Durante el camino a la estación no dije ni media palabra. Ni siquiera le di a mi madre un beso de despedida cuando me entregó la maleta, por miedo a convertirme en un llorón delante del Barbas. Me pasé el viaje construyendo cartas anónimas a partir de recortes de periódico en las que amenazaba al Barbas con una muerte monstruosa si no dejaba en paz a mi madre. El anciano que iba sentado junto a mí me observaba cada vez más alarmado. Al final arrojé todas las cartas por el excusado del tren, porque pensé que mamá sospecharía su procedencia y aquello no haría otra cosa que ponerla aún más de parte del Barbas.

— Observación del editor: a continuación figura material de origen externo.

(** X14. A completion with a status other than 0 and 200 on a client
    that is not closed publishes one [error] with the status, the body
    and the body parsed as JSON; then, when [retryOnServerError] is set,
    the status is one of [serverErrorCodes] and the ceiling is not
    reached, the client is CONNECTING, the counter is one more and one
    timer is set with the backoff delay of that attempt; otherwise the
    client is CLOSED with [close] published with the error flag, and no
    timer is set. *)
Theorem server_error_is_published_then_retried_or_closed :
  forall (w : World) (x : Xhr) (st : Z) (text : jsstring),
    _xhr (self w) = Some x ->
    st <> 0 -> st <> 200 ->
    readyState_is (readyState (self w)) CLOSED = false ->
    result_of (step (Xhr_readystatechange 4 st text) w) = Normal
    /\ published types.ON_ERROR
         (log_of (step (Xhr_readystatechange 4 st text) w))
       = [PError st (Some text) (error_data st (Some text))]
    /\ (if retries_server_error st (self w)
        then
          readyState (self (world_of (step (Xhr_readystatechange 4 st text) w)))
          = Some CONNECTING
          /\ _attempts
               (self (world_of (step (Xhr_readystatechange 4 st text) w)))
             = _attempts (self w) + 1
          /\ scheduled (log_of (step (Xhr_readystatechange 4 st text) w))
             = [backoffInterval (next_draw (host w)) (_attempts (self w) + 1)
                  (MIN_INTERVAL (self w)) (MAX_INTERVAL (self w))]
          /\ published types.ON_CLOSE
               (log_of (step (Xhr_readystatechange 4 st text) w))
             = []
        else
          readyState (self (world_of (step (Xhr_readystatechange 4 st text) w)))
          = Some CLOSED
          /\ _attempts
               (self (world_of (step (Xhr_readystatechange 4 st text) w)))
             = 0
          /\ scheduled (log_of (step (Xhr_readystatechange 4 st text) w)) = []
          /\ published types.ON_CLOSE
               (log_of (step (Xhr_readystatechange 4 st text) w))
             = [PClose true]).
Proof.
  intros w x st text Hx H0 H200 Hc. rewrite step_readystatechange_run.
  set (x' := {| xhr_readyState := 4; status := st; responseText := text;
                cache := cache x |}).
  set (w1 := received 4 st text w).
  assert (Hx' : _xhr (self w1) = Some x')
    by (subst w1; rewrite (received_xhr 4 st text w x Hx); reflexivity).
  rewrite (onreadystatechange_server_error w1 x' Hx' eq_refl H0 H200).
  cbn [status responseText x'].
  change (result_of (?a, ?b, ?c)) with a.
  change (log_of (?a, ?b, ?c)) with c.
  change (world_of (?a, ?b, ?c)) with b.
  subst w1. rewrite retries_server_error_received.
  destruct (state_log_quiet CONNECTING (received 4 st text w))
    as (Sc & Ss & _).
  split; [reflexivity|].
  destruct (retries_server_error st (self w)).
  - split; [|repeat split].
    + cbn [published]. change (JS.eqb types.ON_ERROR types.ON_ERROR) with true.
      cbv iota. rewrite published_app, state_log_no_error. reflexivity.
    + unfold retried. cbn [self].
      change (readyState (set_pollTimer ?v (set_attempts ?a ?e)))
        with (readyState e).
      apply in_state_readyState.
    + unfold retried. cbn [self set_pollTimer set_attempts _attempts].
      rewrite (kept_in_state _ _attempts), (kept_received _ _attempts)
        by reflexivity.
      reflexivity.
    + cbn [scheduled]. rewrite scheduled_app, Ss.
      cbn [scheduled app]. rewrite retry_delay_in_state_received. reflexivity.
    + cbn [published]. change (JS.eqb types.ON_ERROR types.ON_CLOSE) with false.
      cbv iota. rewrite published_app, Sc. reflexivity.
  - rewrite close_world, close_log_run, readyState_received, Hc.
    destruct (close_log_read true (received 4 st text w)) as (Cc & Cs & _).
    split; [|repeat split].
    + cbn [published]. change (JS.eqb types.ON_ERROR types.ON_ERROR) with true.
      cbv iota. rewrite close_log_no_error. reflexivity.
    + cbn [scheduled]. exact Cs.
    + cbn [published]. change (JS.eqb types.ON_ERROR types.ON_CLOSE) with false.
      cbv iota. exact Cc.
Qed.

(** X14 at a status 503 with the default options: the client closes. *)
Lemma server_error_is_published_then_retried_or_closed_witness :
  result_of (step (Xhr_readystatechange 4 503 (js "{}")) connecting_World)
  = Normal
  /\ published types.ON_ERROR
       (log_of (step (Xhr_readystatechange 4 503 (js "{}")) connecting_World))
     = [PError 503 (Some (js "{}")) (error_data 503 (Some (js "{}")))]
  /\ readyState
       (self (world_of (step (Xhr_readystatechange 4 503 (js "{}"))
                          connecting_World)))
     = Some CLOSED.
Proof.
  pose proof (server_error_is_published_then_retried_or_closed
                connecting_World sent_Xhr 503 (js "{}") eq_refl) as H.
  destruct H as (H1 & H2 & H3); [discriminate | discriminate | reflexivity |].
  split; [exact H1|]. split; [exact H2|]. exact (proj1 H3).
Defined.

(** X15. A completion with status 200 that the handler ends without
    an exception: after the messages of the text, [timeout] is published
    and one timer is set, whose delay is what
    [randomInterval(RECONNECT_INTERVAL, 100)] makes of the next draw;
    [_pollTimer] holds its handle; the client does not go back to
    CONNECTING (it is OPEN if it was CONNECTING) and the retry counter is
    not incremented. *)
Theorem peer_close_waits_and_polls_again :
  forall (w : World) (x : Xhr) (text : jsstring),
    _xhr (self w) = Some x ->
    result_of (step (Xhr_readystatechange 4 200 text) w) = Normal ->
    exists fr : list Effect,
      log_of (step (Xhr_readystatechange 4 200 text) w)
      = (if opens 200 w
         then [Emit types.ON_STATE (PState OPEN (Some CONNECTING));
               Emit types.ON_OPEN (POpen (url (self w)))]
         else [])
        ++ fr
        ++ [Emit types.ON_TIMEOUT PTimeout;
            SetTimeout (next_handle (host w))
              (randomInterval (next_draw (host w))
                 (RECONNECT_INTERVAL (self w)) 100)]
      /\ Forall (is_frame_of w) fr
      /\ _pollTimer (self (world_of (step (Xhr_readystatechange 4 200 text) w)))
         = Some (next_handle (host w))
      /\ timers (host (world_of (step (Xhr_readystatechange 4 200 text) w)))
         = timers (host w)
           ++ [(next_handle (host w),
                randomInterval (next_draw (host w))
                  (RECONNECT_INTERVAL (self w)) 100)]
      /\ readyState (self (world_of (step (Xhr_readystatechange 4 200 text) w)))
         = (if opens 200 w then Some OPEN else readyState (self w))
      /\ _attempts (self (world_of (step (Xhr_readystatechange 4 200 text) w)))
         = (if opens 200 w then 0 else _attempts (self w)).
Proof.
  intros w x text Hx Hn. rewrite step_readystatechange_run in *.
  set (x' := {| xhr_readyState := 4; status := 200; responseText := text;
                cache := cache x |}).
  pose proof (received_xhr 4 200 text w x Hx) as Hr. fold x' in Hr.
  assert (Hx' : _xhr (self (received 4 200 text w)) = Some x')
    by (rewrite Hr; reflexivity).
  rewrite (onreadystatechange_success _ x' Hx' eq_refl) in *. cbv zeta in *.
  cbn [xhr_readyState status responseText cache x'] in *.
  change (4 =? 4) with true in *. cbv iota in *.
  set (w1 := opened 200 (received 4 200 text w)) in *.
  set (r := decode text (cache x) w1) in *.
  set (w3 := with_self (set_xhr (Some (set_cache text x'))) (world_of r)) in *.
  destruct (fst (result_of r)); [|discriminate Hn]. clear Hn.
  change (log_of (?a, ?b, ?c)) with c.
  change (world_of (?a, ?b, ?c)) with b.
  destruct (decode_keeps text (cache x) w1) as (Hs & Ha & _ & Hu & Hp).
  destruct (decode_frame text (cache x) w1) as (Hout & _ & _).
  destruct (outside_decoder_settings _ _ Hout) as (Hri' & _ & _ & Hd & Hh).
  fold r in Hs, Ha, Hu, Hp, Hri', Hd, Hh.
  assert (Ho : opens 200 (received 4 200 text w) = opens 200 w)
    by apply opens_received.
  assert (Hhost : host w1 = host w)
    by (subst w1; rewrite host_opened; reflexivity).
  assert (Hdelay : reconnect_delay w3
                   = randomInterval (next_draw (host w))
                       (RECONNECT_INTERVAL (self w)) 100).
  { unfold reconnect_delay. subst w3. unfold with_self. cbn [self host].
    change (RECONNECT_INTERVAL (set_xhr ?v ?e)) with (RECONNECT_INTERVAL e).
    rewrite Hri', Hd, Hhost. subst w1.
    rewrite (kept_opened _ RECONNECT_INTERVAL),
      (kept_received _ RECONNECT_INTERVAL) by reflexivity.
    reflexivity. }
  assert (Hnh : next_handle (host w3) = next_handle (host w)).
  { subst w3. unfold with_self. cbn [host]. rewrite Hh, Hhost. reflexivity. }
  exists (log_of r).
  rewrite Hdelay, Hnh. repeat split.
  - rewrite open_log_received. unfold open_log, opens.
    destruct (readyState_is (readyState (self w)) CONNECTING) eqn:Ec;
      [|reflexivity].
    apply readyState_is_true in Ec. rewrite Ec. reflexivity.
  - eapply Forall_impl; [|apply decode_log_frames].
    intros e. apply is_frame_of_address.
    + subst w1. rewrite (kept_opened _ url); try reflexivity.
      rewrite Hr. reflexivity.
    + subst w1. rewrite (kept_opened _ path); try reflexivity.
      rewrite Hr. reflexivity.
  - unfold polled_again. cbn [self set_pollTimer _pollTimer].
    f_equal. exact Hnh.
  - unfold polled_again. cbn [self host add_timer pop_draw timers].
    f_equal; [|f_equal; f_equal; exact Hnh].
    subst w3. unfold with_self. cbn [host]. subst r.
    rewrite timers_decode, Hhost. reflexivity.
  - unfold polled_again. cbn [self].
    change (readyState (set_pollTimer ?v ?e)) with (readyState e).
    subst w3. unfold with_self. cbn [self].
    change (readyState (set_xhr ?v ?e)) with (readyState e).
    rewrite Hs. subst w1. rewrite readyState_opened, Ho, readyState_received.
    reflexivity.
  - unfold polled_again. cbn [self].
    change (_attempts (set_pollTimer ?v ?e)) with (_attempts e).
    subst w3. unfold with_self. cbn [self].
    change (_attempts (set_xhr ?v ?e)) with (_attempts e).
    rewrite Ha. subst w1. rewrite attempts_opened, Ho.
    rewrite (kept_received _ _attempts); reflexivity.
Qed.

Lo sé. Me encontraba en un estado lamentable. El viaje duró una hora y nueve minutos. Han pasado más de ocho años y aún lo recuerdo todo con exactitud. Clapham Junction, Basingstoke, Andover… todas las estaciones tenían el mismo aspecto. Con cada kilómetro que avanzábamos, más rechazado me sentía. A la media hora ya me había comido todas las barras de chocolate que me había metido mi madre en la mochila (nueve, si mal no recuerdo; tenía bastante cargo de conciencia), y cada vez que miraba por la ventana y se emborronaba todo ante mis ojos, me convencía a mí mismo de que no se debía a mis lágrimas sino a las gotas de lluvia que resbalaban por los cristales.

Ya lo dije. Lamentable.

Mientras sacaba la maleta a rastras del tren me sentí al mismo tiempo terriblemente joven y cien años mayor que al partir. Desterrado. Rechazado. Huérfano de madre, hermanas y perro. Maldito Barbas. Me aplasté el pie con la maleta y lancé una maldición, deseando que en España hubiera alguna enfermedad contagiosa que matara dentistas.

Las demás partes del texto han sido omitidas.